Escape Rating A-: For a science fiction story, this one has a very large mystery element. Where are they? How did they get there? What happened to the crew of the ship? And who the hell is this “Admiral” anyway?

The question about the admiral lingers until the very end, with relatively few hints for a long stretch of the story. This is both fascinating and frustrating, because the story is told entirely from the first person perspective of that admiral. And like most of us, he does not tell himself his own name or circumstances within the privacy of his own head. This frustrates the reader no end, but also makes sense – in real life, we don’t think about our own names all that much. We respond to them, but since no one knows his, there’s nothing for him to respond to.

The only hints readers get at his identity are his flashbacks. He has PTSD, not a surprise in the aftermath of an interstellar war, and in those PTSD episodes we start to get a glimmer of who he might be – a glimmer that only makes sense as we learn more about the war and its sudden ending.

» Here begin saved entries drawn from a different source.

(* ===== verification/EndpointSsh.v ===== *)
(** * SSH connections

    Models [src/internal/model/ssh.go]: the list parameters of a connection, its pinned host keys
    ([ParseSSHHostKey] down to the key blob, elliptic-curve points included), the algorithms offered
    for them, its private key, and what validation refuses. [pem.Decode] is an argument;
    [ecdh.NewPublicKey] is the check it makes of a point. The messages are shortened. *)
From S2P Require Import Prelude GoStrings GoText GoCodec Netip Model Faults ByeDPI Dns.
Local Open Scope Z_scope.

(** ** List parameters *)
(** [strings.ReplaceAll(s, "\r\n", "\n")]. *)
Fixpoint sub_crlf (s : bytes) : bytes :=
  match s with
  | c :: r => if (c =? 13) && match r with d :: _ => d =? 10 | [] => false end then sub_crlf r else c :: sub_crlf r
  | [] => []
  end.
(** [None] is the error; [[]any] must hold strings only. *)
Definition ParamLines (p : gmap string any) (key : string) : option (list string) :=
  match p !! key with
  | None | Some ANil => Some []
  | Some (AString v) => Some (if blank v then [] else unstr <$> Split 10 (sub_crlf (str v)))
  | Some (AStrings v) => Some v
  | Some (AList v) => mapM (fun x => match x with AString s => Some s | _ => None end) v
  | Some _ => None
  end.

(** ** Host keys *)
Definition sshHostKeyTypes : list string :=
  ["ssh-ed25519"; "ecdsa-sha2-nistp256"; "ecdsa-sha2-nistp384"; "ecdsa-sha2-nistp521"; "ssh-rsa"; "ssh-dss"].
Record SSHHostKey := mkHostKey { hk_Type : string; hk_Data : string }.
Definition host_key_text (k : SSHHostKey) : string := hk_Type k +:+ " " +:+ hk_Data k.
(** One step of [validate] at a time: what it accepts, and the state it leaves. *)
Lemma stage {S B} (m : fault + S) (k : S -> fault + B) (P Q : Prop) c b :
  (forall s, m = inr s <-> P /\ s = c) -> (P -> k c = inr b <-> Q) -> (m ≫= k) = inr b <-> P /\ Q.
Proof. intros Hm Hk. rewrite bind_inr. setoid_rewrite Hm. naive_solver. Qed.
Lemma unit_stage {B} (m : fault + unit) (k : fault + B) (P Q : Prop) b :
  (m = inr tt <-> P) -> (P -> k = inr b <-> Q) -> (m ≫= fun _ => k) = inr b <-> P /\ Q.
Proof. intros Hm Hk. rewrite seq_inr, Hm. naive_solver. Qed.
Definition free (l : list string) (s : ns) : Prop := NoDup l /\ (forall x, x ∈ l -> ids s !! x = None).
Lemma endpoints_stage p s : each (check_endpoint unicode_lower proto_problem) first_ns (Endpoints p) = inr s <->
  (Forall endpoint_fine (Endpoints p) /\ free (ep_ID <$> Endpoints p) first_ns) /\ s = with_endpoints p.
Proof.
  rewrite (each_claim _ ids (fun _ => True) ep_ID "endpoint" endpoint_fine add_endpoint
    (fun s x s' _ => check_endpoint_ok s x s') (fun _ _ _ => I) (fun _ _ => eq_refl)) by done. unfold free. naive_solver.
Qed.
Lemma groups_stage p s : each (check_group unicode_lower) (with_endpoints p) (Groups p) = inr s <->
  (Forall group_named (Groups p) /\ free (gr_ID <$> Groups p) (with_endpoints p)) /\ s = with_groups p.
Proof.
  rewrite (each_claim _ ids (fun _ => True) gr_ID "group" group_named add_group
    (fun s x s' _ => check_group_ok s x s') (fun _ _ _ => I) (fun _ _ => eq_refl)) by done. unfold free. naive_solver.
Qed.
Lemma rules_stage p st : settled p (with_groups p) -> each (check_rule unicode_lower) (with_groups p, 0) (Rules p) = inr st <->
  (Forall (rule_fine p) (Rules p) /\ free (r_ID <$> Rules p) (with_groups p)) /\ st = with_rules p.
Proof.
  intros Hs. rewrite (each_claim _ (fun st => ids st.1) (fun st => settled p st.1) r_ID "rule" (rule_fine p) add_rule_id
    (fun s x s' => check_rule_ok p s x s') (fun s x Hs => settled_named p _ _ _ Hs) (fun _ _ => eq_refl)) by done. unfold free. naive_solver.
Qed.
Lemma devices_stage p s : each check_devices (with_rules p).1 (DeviceGroups p) = inr s <->
  (Forall (fun g => ValidateDeviceGroup g = None) (DeviceGroups p) /\ free (dg_ID <$> DeviceGroups p) (with_rules p).1) /\ s = with_devices p.
Proof.
  rewrite (each_claim _ ids (fun _ => True) dg_ID "device group" (fun g => ValidateDeviceGroup g = None) add_devices
    (fun s x s' _ => check_devices_ok s x s') (fun _ _ _ => I) (fun _ _ => eq_refl)) by done. unfold free. naive_solver.
Qed.
Lemma lists_stage p s : settled p (with_devices p) ->
  each (check_list unicode_lower unicode_upper (map dg_ID (DeviceGroups p))) (with_devices p) (RoutingLists p) = inr s <->
  (Forall (list_fine p) (RoutingLists p) /\ free (rl_ID <$> RoutingLists p) (with_devices p)) /\ s = with_lists p.
Proof.
  intros Hs. rewrite (each_claim _ ids (settled p) rl_ID "routing list" (list_fine p) add_list_id
    (fun s x s' Hs => check_list_ok p _ s x s' Hs eq_refl) (fun s x Hs => settled_named p _ _ _ Hs) (fun _ _ => eq_refl)) by done.
  unfold free. naive_solver.
Qed.
Lemma dns_stage p : settled p (with_lists p) ->
  (match DNS p with None => inr tt | Some d => validateDNS unicode_lower d (ids (with_lists p)) (enabled (with_lists p)) (Endpoints p) end = inr tt)
  <-> forall d, DNS p = Some d -> dns_fine unicode_lower (live p) (is_list p) (Endpoints p) d.
Proof.
  intros Hs. destruct (DNS p) as [d|]; [|naive_solver]. rewrite (validateDNS_ok unicode_lower _ _ _ (live p) (is_list p)).
  - naive_solver.
  - intros t _. apply Hs.
  - intros t. by apply (settled_known p).
  - intros rs _. unfold with_lists, is_list. rewrite ids_lists. case_bool_decide as H; [done|]. split; [|done]. intros E. exfalso.
    unfold with_devices, with_rules, with_groups, with_endpoints in E. rewrite ids_devices, ids_rules in E. cbn [fst] in E. rewrite ids_groups, ids_endpoints in E.
    repeat case_bool_decide; try done. unfold first_ns in E. cbn [ids] in E. apply lookup_insert_Some in E as [[_ [=]]|[_ E]].
    by apply lookup_singleton_Some in E as [_ [=]].
Qed.

(** C9: [Validate] accepts exactly the profiles that can be applied. A profile passes if and only if its
    ids are non-empty, distinct across every kind of object and none of the builtin tags, every object is
    fine by itself, every live rule, list, download, group member and DNS detour leads to a builtin tag
    or to something of the profile that is switched on, groups are not empty and form no cycle, at most
    one live rule is the default, and the DNS plane is valid. *)
Theorem Validate_accepts_appliable p : Validate unicode_lower unicode_upper proto_problem p = None <-> appliable p.
Proof.
  transitivity (validate unicode_lower unicode_upper proto_problem p = inr tt).
  { unfold Validate. destruct (validate _ _ _ p) as [e|[]]; naive_solver. }
  etransitivity.
  - unfold validate. eapply stage; [apply endpoints_stage|intros [_ [Hend _]]].
    eapply stage; [apply groups_stage|intros [_ [_ Hgfr]]].
    assert (Hset : settled p (with_groups p)).
    { apply settled_groups; [done|]. intros id Hid Hin. specialize (Hgfr id Hid). unfold with_endpoints in Hgfr.
      rewrite ids_endpoints, if_taken in Hgfr. by destruct Hgfr. }
    assert (Hk : forall id, ids (with_groups p) !! id = Some "group" <-> id ∈ gr_ID <$> Groups p).
    { intros id. unfold with_groups. rewrite ids_groups. case_bool_decide as H; [done|]. split; [|done]. intros E. exfalso.
      unfold with_endpoints in E. rewrite ids_endpoints in E. case_bool_decide; [done|]. unfold first_ns in E. cbn [ids] in E.
      apply lookup_insert_Some in E as [[_ [=]]|[_ E]]. by apply lookup_singleton_Some in E as [_ [=]]. }
    eapply (unit_stage _ _ (Forall (fun g => Forall (member_fine p g) (gr_Members g)) (Groups p))); [|intros _].
    { rewrite for_all_ok. apply Forall_proper; [|done]. intros g. rewrite for_all_ok. by apply (members_ok p). }
    eapply unit_stage; [by apply (check_cycles_ok p)|intros _].
    eapply stage; [by intros st; apply rules_stage|intros _]. rewrite (surjective_pairing (with_rules p)).
    eapply unit_stage; [apply refuse_ok|intros _].
    eapply stage; [apply devices_stage|intros _].
    assert (Hset' : settled p (with_devices p)) by (apply settled_devices, settled_rules; exact Hset).
    eapply stage; [by intros t; apply lists_stage|intros _]. apply dns_stage. by apply settled_lists.
  - assert (Hn : (1 <? (with_rules p).2) = false <-> (length (filter (fun r => catch_all r = true) (Rules p)) <= 1)%nat).
    { unfold with_rules. rewrite rules_count. cbn [snd]. lia. }
    rewrite Hn. pose proof (ids_free p) as Hf. unfold free. split.
    + intros ((He & F1) & (Hg & F2) & Hm & Hc & (Hr & F3) & Hd & (Hdg & F4) & (Hl & F5) & Hdns).
      destruct (proj1 Hf (conj F1 (conj F2 (conj F3 (conj F4 F5))))) as [Hnd Hres]. split; try done.
      rewrite Forall_forall in *. intros g Hin. destruct (Hg g Hin) as (? & ? & ?). split_and!; [done|done|done|by apply Hm].
    + intros [Hnd Hres He Hg Hc Hr Hd Hdg Hl Hdns]. destruct (proj2 Hf (conj Hnd Hres)) as (F1 & F2 & F3 & F4 & F5).
      split_and!; try done; try apply F1; try apply F2; try apply F3; try apply F4; try apply F5.
      * eapply Forall_impl; [exact Hg|]. intros g (? & ? & ? & _). done.
      * eapply Forall_impl; [exact Hg|]. intros g (_ & _ & _ & ?). done.
Qed.
End spec.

The immediate story is a survival journey. This intrepid band of unwilling explorers has a very narrow window to possible survival. Each time they make two steps forward in their journey, they are forced to take at least one step back, as every attempt at a solution also (and sometimes only) brings on more and more challenges.

They are in a place where everything is literally out to get them, and may very well succeed.

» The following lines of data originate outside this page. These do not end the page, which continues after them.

(* ===== verification/StoreKeeps.v ===== *)
(** * Groups that hold a connection

    [groupReaches] walks the nested groups with a set of what it has seen: it comes to an end, and it
    answers whether the target is held, directly or through nested groups. [replaceString] on a list of
    members.

    Further on: the DNS plane under the store's edits; edits that keep a profile valid. *)
From stdpp Require Import relations.
From S2P Require Import Prelude GoStrings Model Faults Dns Validate ValidateSpec Store.
Local Open Scope nat_scope.

Section reach.
Context (q : Profile) (target : string).
Abbreviation holds := (holds q).
Abbreviation unseen := (unseen q).

(** What a search that found nothing leaves: what it added is closed, and does not hold the target. *)
Definition swept (seen seen' : gset string) : Prop :=
  seen ⊆ seen' /\ forall a m, a ∈ seen' -> a ∉ seen -> holds a m -> m ∈ seen' /\ m <> target.
Definition outcome (seen : gset string) (id : string) (r : option (bool * gset string)) : Prop :=
  match r with
  | None => False
  | Some (true, _) => tc holds id target
  | Some (false, seen') => swept seen seen' /\ id ∈ seen'
  end.
Lemma swept_trans a b c : swept a b -> swept b c -> swept a c.
Proof.
  intros [H1 H2] [H3 H4]. split; [set_solver|]. intros x m Hx Hn Hm. destruct (decide (x ∈ b)) as [Hb|Hb].
  - destruct (H2 x m Hb Hn Hm). split; [by apply H3|done].
  - by apply (H4 x m).
Qed.
Lemma any_member_ok visit id seen ms : (forall m, m ∈ ms -> holds id m) ->
  (forall seen' m, seen ⊆ seen' -> holds id m -> outcome seen' m (visit seen' m)) ->
  match any_member target visit seen ms with
  | None => False
  | Some (true, _) => tc holds id target
  | Some (false, seen') => swept seen seen' /\ (forall m, m ∈ ms -> m ∈ seen' /\ m <> target)
  end.
Proof.
  revert seen. induction ms as [|m ms IH]; intros seen Hms Hv; cbn [any_member].
  - split; [|intros m Hm; by apply elem_of_nil in Hm]. split; [done|]. intros a m Ha Hn. done.
  - assert (Hm : holds id m) by (apply Hms; left). case_bool_decide as Ht; [subst; by apply tc_once|].
    specialize (Hv seen m (reflexivity seen) Hm) as Hout. destruct (visit seen m) as [[[] s1]|]; [by eapply tc_l| |done].
    destruct Hout as [Hsw Hin].
    assert (Hrec := IH s1 (fun x Hx => Hms x (list_elem_of_further _ _ _ Hx)) (fun s x Hs => Hv s x (transitivity (proj1 Hsw) Hs))).
    destruct (any_member target visit s1 ms) as [[[] s2]|]; [done| |done]. destruct Hrec as [Hsw2 Hall].
    split; [by eapply swept_trans|]. intros x [->|Hx]%elem_of_cons; [split; [by apply Hsw2|done]|by apply Hall].
Qed.
Lemma reach_ok fuel seen id : unseen seen < fuel -> outcome seen id (reach q target fuel seen id).
Proof.
  revert seen id. induction fuel as [|fuel IH]; intros seen id Hf; [lia|]. cbn [reach]. case_bool_decide as Hs.
  - split; [|done]. split; [done|]. intros a m Ha Hn. done.
  - destruct (GroupByID q id) as [g|] eqn:Eg.
    + pose proof (unseen_visit q seen id g Eg Hs) as Hu.
      assert (Hm : forall m, m ∈ gr_Members g -> holds id m) by (intros m Hm; by exists g).
      pose proof (any_member_ok (reach q target fuel) id ({[id]} ∪ seen) (gr_Members g) Hm) as H.
      assert (Hrec : forall s m, {[id]} ∪ seen ⊆ s -> holds id m -> outcome s m (reach q target fuel s m)).
      { intros s m Hsub _. apply IH. pose proof (unseen_mono q _ _ Hsub). lia. }
      specialize (H Hrec).
      destruct (any_member _ _ _ _) as [[[] s']|]; [done| |done]. destruct H as [[Hsub Hsw] Hall]. split; [|set_solver].
      split; [set_solver|]. intros a m Ha Hn Hh. destruct (decide (a = id)) as [->|Hne].
      * destruct Hh as (g' & Eg' & Hg'). rewrite Eg in Eg'. injection Eg' as <-. by apply Hall.
      * apply (Hsw a m); [done|set_solver|done].
    + split; [|set_solver]. split; [set_solver|]. intros a m Ha Hn (g & Hg & _). assert (a = id) as -> by set_solver. congruence.
Qed.
(** [groupReaches] is the reachability it is named for. *)
Lemma groupReaches_ok from : groupReaches q from target = true <-> tc holds from target.
Proof.
  unfold groupReaches. pose proof (reach_ok (S (S (length (Groups q)))) ∅ from) as H.
  assert (Hu : unseen ∅ < S (S (length (Groups q)))).  
  { eapply Nat.le_lt_trans; [apply unseen_bound|lia]. }
  specialize (H Hu). destruct (reach _ _ _ _ _) as [[[] s]|]; [done| |done]. split; [done|]. intros Ht. exfalso.
  destruct H as [[_ Hsw] Hin]. revert Hin. remember target as t eqn:Et. revert Et. induction Ht as [a b Hab|a b d Hab Hbd IH]; intros -> Ha.
  - destruct (Hsw a target) as [_ H]; [done|set_solver|done|done].
  - destruct (Hsw a b Ha (not_elem_of_empty a) Hab) as [Hb _]. naive_solver.
Qed.
End reach.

As a group, they remind this reader of parties in a video game. (This story would probably make a good video game) There are four and only four people, and they have exactly the skills necessary to make it through, if that is possible at all. Nils is the engineer, he can fix or hack pretty much everything. The entire journey is mostly a series of hacks. Salmagard is their negotiator, in the sense that negotiating usually involves a big knife and a lot of heavy firepower. She’s their tank. Deilani is the doctor and scientist, she analyzes things. She’s also the resident skeptic, never believing that the Admiral is anything at all he says he is.

It also reminded me of a video game in the way that the story compelled me to read “just one more page, just one more chapter” to see what happened next. And next. And after that. I got completely absorbed and just couldn’t stop.

The Admiral himself serves as both leader and trickster. He’s the man with the plan. And even though he is much too young to actually be an admiral, he is clearly a decade or so older than the newbies. And he’s also clearly used to thinking and planning on his feet. What we don’t know is why or how he got that way.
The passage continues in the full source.